§ Work to complete
Gather every line of the entries that includes the word "Timeout".

*** Block opens ***

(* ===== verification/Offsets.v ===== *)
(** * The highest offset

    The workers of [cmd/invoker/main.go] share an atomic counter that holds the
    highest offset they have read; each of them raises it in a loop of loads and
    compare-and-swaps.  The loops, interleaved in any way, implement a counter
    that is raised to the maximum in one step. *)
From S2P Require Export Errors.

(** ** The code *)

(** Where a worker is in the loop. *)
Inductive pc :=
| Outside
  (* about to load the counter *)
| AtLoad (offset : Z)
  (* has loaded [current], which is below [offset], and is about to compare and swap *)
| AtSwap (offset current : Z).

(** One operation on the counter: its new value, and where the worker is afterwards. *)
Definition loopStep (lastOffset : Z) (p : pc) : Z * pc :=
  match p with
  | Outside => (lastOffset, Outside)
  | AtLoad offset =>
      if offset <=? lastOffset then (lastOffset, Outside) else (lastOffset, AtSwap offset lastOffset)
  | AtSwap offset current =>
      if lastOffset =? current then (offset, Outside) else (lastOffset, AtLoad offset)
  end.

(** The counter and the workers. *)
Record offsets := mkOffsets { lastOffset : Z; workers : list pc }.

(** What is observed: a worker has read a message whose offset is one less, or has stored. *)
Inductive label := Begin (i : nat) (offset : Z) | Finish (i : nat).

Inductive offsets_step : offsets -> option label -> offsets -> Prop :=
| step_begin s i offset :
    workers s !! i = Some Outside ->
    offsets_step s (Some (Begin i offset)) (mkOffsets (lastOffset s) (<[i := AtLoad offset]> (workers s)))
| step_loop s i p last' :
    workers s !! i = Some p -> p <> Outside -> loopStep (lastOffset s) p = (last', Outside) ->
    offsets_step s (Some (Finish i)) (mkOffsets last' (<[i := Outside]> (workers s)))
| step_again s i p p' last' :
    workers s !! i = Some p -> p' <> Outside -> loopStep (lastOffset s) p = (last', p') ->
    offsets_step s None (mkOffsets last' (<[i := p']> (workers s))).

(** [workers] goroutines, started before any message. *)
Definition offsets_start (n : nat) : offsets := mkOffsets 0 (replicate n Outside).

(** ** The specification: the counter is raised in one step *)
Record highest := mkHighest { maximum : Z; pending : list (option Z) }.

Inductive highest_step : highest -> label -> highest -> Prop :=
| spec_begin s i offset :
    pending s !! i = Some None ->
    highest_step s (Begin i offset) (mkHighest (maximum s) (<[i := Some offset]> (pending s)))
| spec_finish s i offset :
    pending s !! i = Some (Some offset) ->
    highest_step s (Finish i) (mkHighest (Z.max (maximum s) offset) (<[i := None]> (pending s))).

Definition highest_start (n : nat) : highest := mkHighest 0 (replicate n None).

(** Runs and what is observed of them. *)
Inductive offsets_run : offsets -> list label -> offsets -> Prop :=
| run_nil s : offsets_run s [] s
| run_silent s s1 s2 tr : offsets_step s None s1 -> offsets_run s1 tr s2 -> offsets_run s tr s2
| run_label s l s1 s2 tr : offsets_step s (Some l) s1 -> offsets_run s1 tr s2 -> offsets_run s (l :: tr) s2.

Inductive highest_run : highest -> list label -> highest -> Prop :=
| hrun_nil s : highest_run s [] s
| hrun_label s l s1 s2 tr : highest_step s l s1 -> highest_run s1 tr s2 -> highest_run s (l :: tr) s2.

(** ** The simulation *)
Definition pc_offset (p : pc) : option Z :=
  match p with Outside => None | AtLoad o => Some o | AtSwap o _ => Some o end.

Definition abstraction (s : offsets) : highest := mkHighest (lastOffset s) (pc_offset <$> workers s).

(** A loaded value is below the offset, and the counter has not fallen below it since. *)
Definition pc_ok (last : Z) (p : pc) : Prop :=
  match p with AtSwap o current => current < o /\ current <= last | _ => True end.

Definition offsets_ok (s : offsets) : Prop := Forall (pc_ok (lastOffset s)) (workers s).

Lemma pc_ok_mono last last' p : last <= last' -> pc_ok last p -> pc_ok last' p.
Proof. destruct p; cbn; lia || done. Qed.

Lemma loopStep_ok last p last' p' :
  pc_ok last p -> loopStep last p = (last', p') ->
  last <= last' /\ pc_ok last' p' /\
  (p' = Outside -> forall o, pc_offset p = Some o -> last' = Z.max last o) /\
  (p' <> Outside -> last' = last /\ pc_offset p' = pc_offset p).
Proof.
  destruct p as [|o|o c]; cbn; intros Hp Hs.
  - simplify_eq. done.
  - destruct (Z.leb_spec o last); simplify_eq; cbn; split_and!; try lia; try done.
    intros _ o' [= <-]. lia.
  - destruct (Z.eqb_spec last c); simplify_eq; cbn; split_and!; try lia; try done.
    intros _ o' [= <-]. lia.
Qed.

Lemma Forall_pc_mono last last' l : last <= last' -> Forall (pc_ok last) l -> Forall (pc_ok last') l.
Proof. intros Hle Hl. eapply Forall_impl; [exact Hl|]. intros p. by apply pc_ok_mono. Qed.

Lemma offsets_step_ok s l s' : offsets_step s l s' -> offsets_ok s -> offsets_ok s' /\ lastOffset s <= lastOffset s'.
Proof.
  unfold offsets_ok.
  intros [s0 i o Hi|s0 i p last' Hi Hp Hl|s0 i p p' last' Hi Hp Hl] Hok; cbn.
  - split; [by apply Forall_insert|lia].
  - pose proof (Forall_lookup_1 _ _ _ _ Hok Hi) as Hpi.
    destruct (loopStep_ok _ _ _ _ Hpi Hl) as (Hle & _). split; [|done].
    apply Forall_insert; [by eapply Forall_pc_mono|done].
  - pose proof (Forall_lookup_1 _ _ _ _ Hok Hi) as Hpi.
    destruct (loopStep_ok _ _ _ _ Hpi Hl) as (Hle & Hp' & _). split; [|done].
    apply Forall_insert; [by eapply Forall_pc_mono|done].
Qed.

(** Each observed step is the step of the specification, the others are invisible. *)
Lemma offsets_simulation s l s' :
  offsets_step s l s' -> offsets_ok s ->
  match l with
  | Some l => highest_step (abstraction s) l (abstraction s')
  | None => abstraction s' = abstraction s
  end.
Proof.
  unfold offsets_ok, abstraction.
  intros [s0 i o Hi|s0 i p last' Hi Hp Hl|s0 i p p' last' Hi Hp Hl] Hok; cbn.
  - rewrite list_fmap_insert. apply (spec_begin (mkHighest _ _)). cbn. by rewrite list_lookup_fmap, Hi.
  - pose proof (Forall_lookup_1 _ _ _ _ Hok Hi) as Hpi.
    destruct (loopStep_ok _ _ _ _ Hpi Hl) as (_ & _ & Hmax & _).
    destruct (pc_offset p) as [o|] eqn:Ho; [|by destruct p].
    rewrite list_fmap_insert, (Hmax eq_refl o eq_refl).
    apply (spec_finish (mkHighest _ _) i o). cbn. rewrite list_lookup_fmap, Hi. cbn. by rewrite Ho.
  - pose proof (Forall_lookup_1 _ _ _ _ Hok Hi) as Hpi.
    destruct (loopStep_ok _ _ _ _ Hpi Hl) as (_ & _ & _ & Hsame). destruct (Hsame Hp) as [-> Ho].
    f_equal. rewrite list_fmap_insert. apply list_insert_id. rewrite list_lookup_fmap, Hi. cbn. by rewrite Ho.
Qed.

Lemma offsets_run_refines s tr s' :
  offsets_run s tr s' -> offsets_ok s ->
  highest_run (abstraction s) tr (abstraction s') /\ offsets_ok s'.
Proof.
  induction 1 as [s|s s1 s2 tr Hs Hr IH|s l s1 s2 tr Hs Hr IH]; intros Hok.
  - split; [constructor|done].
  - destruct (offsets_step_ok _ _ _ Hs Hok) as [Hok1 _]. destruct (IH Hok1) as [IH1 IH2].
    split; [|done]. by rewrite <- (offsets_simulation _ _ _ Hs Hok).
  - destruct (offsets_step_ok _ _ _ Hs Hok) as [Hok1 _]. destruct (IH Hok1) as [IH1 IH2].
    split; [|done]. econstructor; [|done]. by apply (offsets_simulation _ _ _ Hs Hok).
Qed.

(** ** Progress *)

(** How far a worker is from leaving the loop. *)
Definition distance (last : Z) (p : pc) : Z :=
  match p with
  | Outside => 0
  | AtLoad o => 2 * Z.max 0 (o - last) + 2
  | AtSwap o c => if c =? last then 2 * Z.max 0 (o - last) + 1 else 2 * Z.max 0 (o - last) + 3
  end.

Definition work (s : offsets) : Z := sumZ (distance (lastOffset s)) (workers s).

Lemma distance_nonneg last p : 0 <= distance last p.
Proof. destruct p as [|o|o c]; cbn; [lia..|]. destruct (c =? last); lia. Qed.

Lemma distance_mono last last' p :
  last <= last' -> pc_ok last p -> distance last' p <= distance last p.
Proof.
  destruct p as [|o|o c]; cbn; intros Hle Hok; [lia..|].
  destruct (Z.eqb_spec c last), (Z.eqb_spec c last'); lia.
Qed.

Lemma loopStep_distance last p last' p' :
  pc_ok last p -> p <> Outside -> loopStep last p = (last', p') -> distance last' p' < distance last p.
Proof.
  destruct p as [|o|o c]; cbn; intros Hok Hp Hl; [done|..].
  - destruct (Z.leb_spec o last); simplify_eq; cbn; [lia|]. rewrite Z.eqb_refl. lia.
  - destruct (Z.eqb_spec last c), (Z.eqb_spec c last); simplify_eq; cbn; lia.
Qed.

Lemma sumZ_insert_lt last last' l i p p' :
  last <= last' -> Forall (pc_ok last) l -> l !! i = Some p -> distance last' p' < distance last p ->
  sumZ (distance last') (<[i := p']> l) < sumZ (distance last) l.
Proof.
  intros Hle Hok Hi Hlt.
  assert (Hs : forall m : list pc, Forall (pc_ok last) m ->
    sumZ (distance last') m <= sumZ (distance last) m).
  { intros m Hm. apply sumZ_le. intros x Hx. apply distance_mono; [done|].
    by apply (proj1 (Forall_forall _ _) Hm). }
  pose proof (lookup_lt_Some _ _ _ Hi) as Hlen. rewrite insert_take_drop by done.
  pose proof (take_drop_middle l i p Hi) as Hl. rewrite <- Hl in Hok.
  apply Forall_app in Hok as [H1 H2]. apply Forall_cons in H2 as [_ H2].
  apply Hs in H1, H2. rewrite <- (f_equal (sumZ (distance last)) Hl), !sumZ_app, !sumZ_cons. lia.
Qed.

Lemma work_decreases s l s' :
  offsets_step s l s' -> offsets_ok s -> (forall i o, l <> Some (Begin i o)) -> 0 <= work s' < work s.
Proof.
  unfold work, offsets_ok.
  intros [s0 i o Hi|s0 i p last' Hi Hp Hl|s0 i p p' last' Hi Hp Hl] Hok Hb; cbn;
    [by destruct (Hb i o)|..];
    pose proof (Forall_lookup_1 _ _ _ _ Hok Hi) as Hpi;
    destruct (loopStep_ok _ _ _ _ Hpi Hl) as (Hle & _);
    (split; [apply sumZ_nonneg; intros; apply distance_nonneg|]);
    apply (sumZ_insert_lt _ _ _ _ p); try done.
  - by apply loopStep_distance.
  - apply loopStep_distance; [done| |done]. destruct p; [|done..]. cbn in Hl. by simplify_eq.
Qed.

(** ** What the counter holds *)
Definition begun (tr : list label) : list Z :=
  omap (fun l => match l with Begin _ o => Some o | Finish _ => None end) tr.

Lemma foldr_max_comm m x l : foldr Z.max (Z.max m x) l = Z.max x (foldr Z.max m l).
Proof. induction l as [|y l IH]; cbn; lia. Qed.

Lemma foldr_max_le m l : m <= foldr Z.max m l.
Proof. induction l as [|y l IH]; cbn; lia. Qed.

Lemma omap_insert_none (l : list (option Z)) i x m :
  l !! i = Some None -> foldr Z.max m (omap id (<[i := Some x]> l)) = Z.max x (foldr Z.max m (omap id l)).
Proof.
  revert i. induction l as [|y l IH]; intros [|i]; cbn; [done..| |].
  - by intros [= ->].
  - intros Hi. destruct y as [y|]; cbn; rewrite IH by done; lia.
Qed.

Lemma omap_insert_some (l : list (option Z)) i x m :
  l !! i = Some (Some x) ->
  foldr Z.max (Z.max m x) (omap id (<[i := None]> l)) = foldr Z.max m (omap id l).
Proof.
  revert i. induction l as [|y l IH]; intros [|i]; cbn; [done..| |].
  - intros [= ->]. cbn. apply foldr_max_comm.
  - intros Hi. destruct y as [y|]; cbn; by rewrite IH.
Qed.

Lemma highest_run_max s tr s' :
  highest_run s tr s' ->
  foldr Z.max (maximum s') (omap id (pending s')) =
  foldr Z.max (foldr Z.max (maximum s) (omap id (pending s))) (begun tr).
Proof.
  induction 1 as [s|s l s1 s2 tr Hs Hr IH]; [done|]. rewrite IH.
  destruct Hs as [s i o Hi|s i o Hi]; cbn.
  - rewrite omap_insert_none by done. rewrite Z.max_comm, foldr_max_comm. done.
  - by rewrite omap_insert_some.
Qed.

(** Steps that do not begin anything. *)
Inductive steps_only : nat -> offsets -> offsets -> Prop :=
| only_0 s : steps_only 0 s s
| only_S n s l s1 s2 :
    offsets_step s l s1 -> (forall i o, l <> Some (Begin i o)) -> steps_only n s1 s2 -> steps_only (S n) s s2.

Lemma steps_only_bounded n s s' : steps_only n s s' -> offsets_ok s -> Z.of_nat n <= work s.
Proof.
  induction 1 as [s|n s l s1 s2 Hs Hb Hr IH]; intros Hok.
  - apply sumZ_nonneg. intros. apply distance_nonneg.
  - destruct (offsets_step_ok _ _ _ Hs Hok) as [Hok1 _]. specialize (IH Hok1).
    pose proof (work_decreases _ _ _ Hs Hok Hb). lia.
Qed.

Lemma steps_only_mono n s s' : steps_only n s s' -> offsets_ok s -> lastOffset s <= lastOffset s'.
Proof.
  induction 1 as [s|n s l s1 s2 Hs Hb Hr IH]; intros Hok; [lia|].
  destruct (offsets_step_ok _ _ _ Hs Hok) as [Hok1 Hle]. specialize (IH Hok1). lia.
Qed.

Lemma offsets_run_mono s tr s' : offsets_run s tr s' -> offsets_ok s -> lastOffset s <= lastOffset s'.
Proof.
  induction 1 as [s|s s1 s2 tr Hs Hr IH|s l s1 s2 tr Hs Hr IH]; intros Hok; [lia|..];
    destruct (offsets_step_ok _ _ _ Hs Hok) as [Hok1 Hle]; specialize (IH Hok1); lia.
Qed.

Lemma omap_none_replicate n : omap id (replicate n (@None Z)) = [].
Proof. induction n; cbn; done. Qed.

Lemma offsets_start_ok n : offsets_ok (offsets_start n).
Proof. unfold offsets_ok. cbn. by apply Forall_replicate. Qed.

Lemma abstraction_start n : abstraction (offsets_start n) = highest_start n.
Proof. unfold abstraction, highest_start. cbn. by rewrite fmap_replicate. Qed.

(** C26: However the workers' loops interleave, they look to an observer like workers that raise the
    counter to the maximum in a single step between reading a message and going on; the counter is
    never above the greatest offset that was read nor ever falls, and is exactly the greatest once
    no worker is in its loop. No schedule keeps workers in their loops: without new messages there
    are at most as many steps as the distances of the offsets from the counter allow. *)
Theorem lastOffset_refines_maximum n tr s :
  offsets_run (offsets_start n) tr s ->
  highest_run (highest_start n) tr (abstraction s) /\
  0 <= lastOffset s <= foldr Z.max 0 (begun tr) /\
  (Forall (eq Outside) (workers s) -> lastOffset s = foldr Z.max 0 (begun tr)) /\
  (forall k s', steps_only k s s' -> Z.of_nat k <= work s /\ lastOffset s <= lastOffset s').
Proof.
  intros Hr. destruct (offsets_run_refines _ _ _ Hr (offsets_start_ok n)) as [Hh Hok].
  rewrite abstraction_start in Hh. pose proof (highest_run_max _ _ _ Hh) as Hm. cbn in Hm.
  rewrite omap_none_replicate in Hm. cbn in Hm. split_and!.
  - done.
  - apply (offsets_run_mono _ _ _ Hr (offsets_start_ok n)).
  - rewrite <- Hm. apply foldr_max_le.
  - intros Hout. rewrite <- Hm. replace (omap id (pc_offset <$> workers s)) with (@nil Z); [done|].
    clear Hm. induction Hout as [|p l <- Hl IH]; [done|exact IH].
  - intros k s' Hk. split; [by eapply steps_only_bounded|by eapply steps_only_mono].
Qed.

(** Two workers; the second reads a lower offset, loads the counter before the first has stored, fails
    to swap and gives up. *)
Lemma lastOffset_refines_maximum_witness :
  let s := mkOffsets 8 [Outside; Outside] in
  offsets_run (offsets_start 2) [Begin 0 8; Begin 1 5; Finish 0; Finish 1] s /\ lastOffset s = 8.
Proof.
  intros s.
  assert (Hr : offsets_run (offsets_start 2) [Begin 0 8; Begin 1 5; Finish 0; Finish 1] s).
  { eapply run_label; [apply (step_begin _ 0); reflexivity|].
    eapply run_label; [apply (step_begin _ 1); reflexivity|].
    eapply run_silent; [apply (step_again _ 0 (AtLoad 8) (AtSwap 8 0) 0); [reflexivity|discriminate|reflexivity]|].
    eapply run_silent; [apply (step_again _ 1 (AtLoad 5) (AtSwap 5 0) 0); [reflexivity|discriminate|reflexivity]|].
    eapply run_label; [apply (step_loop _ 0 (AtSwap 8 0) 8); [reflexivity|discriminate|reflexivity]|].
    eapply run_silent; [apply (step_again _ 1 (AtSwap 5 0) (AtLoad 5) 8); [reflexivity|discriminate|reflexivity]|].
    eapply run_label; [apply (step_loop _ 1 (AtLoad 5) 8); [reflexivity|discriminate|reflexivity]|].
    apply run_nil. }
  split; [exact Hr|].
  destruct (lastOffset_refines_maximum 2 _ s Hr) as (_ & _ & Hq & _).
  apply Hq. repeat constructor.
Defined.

*** Block closes ***
*** Block opens ***

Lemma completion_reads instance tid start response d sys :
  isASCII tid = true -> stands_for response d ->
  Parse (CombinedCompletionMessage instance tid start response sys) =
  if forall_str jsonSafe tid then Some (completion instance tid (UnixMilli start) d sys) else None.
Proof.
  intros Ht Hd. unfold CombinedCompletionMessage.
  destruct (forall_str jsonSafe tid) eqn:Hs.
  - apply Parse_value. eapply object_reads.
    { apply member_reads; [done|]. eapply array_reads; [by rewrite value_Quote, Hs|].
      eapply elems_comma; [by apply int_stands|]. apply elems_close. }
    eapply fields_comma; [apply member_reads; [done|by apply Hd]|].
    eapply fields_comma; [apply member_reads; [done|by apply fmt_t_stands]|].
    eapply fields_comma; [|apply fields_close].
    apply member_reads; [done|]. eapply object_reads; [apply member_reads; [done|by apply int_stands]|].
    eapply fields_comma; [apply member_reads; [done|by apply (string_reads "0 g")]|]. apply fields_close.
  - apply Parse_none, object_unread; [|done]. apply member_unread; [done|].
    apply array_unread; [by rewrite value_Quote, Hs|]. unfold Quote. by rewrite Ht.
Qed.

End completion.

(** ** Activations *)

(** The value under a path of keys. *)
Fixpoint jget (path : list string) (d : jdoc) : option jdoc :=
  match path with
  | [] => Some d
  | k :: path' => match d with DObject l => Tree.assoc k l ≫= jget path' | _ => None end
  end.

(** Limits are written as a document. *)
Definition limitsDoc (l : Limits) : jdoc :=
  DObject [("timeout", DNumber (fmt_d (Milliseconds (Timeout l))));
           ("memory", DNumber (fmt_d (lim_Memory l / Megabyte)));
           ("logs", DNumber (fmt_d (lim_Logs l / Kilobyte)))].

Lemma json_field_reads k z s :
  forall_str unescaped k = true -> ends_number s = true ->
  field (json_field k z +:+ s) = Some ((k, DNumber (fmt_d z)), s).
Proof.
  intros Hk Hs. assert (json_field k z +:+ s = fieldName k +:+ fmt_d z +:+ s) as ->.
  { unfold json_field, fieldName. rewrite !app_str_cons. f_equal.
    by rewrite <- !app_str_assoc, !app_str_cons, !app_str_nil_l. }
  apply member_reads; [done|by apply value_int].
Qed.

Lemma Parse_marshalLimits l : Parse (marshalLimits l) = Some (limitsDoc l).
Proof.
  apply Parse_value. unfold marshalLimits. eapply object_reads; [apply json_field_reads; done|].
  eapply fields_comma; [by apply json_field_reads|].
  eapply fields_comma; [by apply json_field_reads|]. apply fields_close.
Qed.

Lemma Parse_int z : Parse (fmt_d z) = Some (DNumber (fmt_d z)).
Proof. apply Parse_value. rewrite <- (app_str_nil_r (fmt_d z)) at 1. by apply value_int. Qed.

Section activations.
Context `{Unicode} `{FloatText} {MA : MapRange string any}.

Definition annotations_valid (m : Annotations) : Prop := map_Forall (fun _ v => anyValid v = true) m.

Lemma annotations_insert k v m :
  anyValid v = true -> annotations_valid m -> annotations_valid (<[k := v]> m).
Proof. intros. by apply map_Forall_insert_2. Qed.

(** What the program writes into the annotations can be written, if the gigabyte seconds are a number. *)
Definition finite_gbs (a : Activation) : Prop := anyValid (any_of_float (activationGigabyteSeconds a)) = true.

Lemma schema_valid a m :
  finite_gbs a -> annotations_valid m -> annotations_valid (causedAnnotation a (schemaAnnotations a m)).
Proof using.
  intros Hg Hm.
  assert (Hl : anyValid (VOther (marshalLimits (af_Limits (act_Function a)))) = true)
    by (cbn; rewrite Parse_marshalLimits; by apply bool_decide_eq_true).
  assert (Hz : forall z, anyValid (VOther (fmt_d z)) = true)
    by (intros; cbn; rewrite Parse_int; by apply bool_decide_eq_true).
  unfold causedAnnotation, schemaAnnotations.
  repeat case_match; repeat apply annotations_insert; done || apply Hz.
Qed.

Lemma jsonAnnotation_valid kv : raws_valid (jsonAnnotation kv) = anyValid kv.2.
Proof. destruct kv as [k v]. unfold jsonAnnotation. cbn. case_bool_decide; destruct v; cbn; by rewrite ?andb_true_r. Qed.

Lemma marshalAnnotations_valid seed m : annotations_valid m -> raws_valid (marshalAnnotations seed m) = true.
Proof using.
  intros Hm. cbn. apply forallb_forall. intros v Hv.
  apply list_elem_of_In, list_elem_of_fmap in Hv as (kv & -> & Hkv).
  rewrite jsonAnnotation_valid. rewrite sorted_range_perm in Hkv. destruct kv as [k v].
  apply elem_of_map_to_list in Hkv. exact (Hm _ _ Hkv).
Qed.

*** Block closes ***
*** Block opens ***

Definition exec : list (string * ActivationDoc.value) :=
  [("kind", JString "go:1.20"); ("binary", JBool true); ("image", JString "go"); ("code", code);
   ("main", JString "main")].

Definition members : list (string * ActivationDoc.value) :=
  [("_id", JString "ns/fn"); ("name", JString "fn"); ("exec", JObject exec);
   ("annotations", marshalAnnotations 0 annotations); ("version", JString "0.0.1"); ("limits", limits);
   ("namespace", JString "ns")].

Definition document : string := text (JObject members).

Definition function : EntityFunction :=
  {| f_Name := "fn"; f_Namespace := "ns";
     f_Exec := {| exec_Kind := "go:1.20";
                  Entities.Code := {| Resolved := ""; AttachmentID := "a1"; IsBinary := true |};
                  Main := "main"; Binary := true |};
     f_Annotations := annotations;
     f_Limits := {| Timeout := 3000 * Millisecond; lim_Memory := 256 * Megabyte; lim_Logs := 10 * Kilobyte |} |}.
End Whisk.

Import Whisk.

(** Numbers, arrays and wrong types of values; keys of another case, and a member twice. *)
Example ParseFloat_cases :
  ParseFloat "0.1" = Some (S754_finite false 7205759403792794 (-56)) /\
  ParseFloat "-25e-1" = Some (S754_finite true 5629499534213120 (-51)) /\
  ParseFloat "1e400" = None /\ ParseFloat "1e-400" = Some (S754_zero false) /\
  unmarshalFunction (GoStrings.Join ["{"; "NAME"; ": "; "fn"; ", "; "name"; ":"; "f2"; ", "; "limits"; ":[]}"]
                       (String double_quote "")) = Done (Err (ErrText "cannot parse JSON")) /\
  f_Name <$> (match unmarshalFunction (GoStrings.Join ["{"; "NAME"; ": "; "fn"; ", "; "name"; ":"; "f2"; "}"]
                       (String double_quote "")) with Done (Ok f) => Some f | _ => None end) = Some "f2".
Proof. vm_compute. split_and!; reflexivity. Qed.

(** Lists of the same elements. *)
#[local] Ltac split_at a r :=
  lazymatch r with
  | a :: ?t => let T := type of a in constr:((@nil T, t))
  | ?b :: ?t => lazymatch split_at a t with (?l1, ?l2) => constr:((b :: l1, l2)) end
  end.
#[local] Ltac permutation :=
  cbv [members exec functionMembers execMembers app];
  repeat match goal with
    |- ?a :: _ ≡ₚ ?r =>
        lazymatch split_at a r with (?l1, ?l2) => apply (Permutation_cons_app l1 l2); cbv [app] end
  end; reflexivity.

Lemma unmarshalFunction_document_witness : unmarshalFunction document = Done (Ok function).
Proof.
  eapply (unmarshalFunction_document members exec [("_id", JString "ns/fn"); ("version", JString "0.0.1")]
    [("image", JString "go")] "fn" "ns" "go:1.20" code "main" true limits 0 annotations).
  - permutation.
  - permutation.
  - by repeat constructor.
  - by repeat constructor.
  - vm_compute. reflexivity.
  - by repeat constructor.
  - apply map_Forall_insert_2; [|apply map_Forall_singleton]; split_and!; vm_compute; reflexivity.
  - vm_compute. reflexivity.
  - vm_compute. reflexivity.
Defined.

*** Block closes ***

§ Your solution
  DObject [("timeout", DNumber (fmt_d (Milliseconds (Timeout l))));
     f_Limits := {| Timeout := 3000 * Millisecond; lim_Memory := 256 * Megabyte; lim_Logs := 10 * Kilobyte |} |}.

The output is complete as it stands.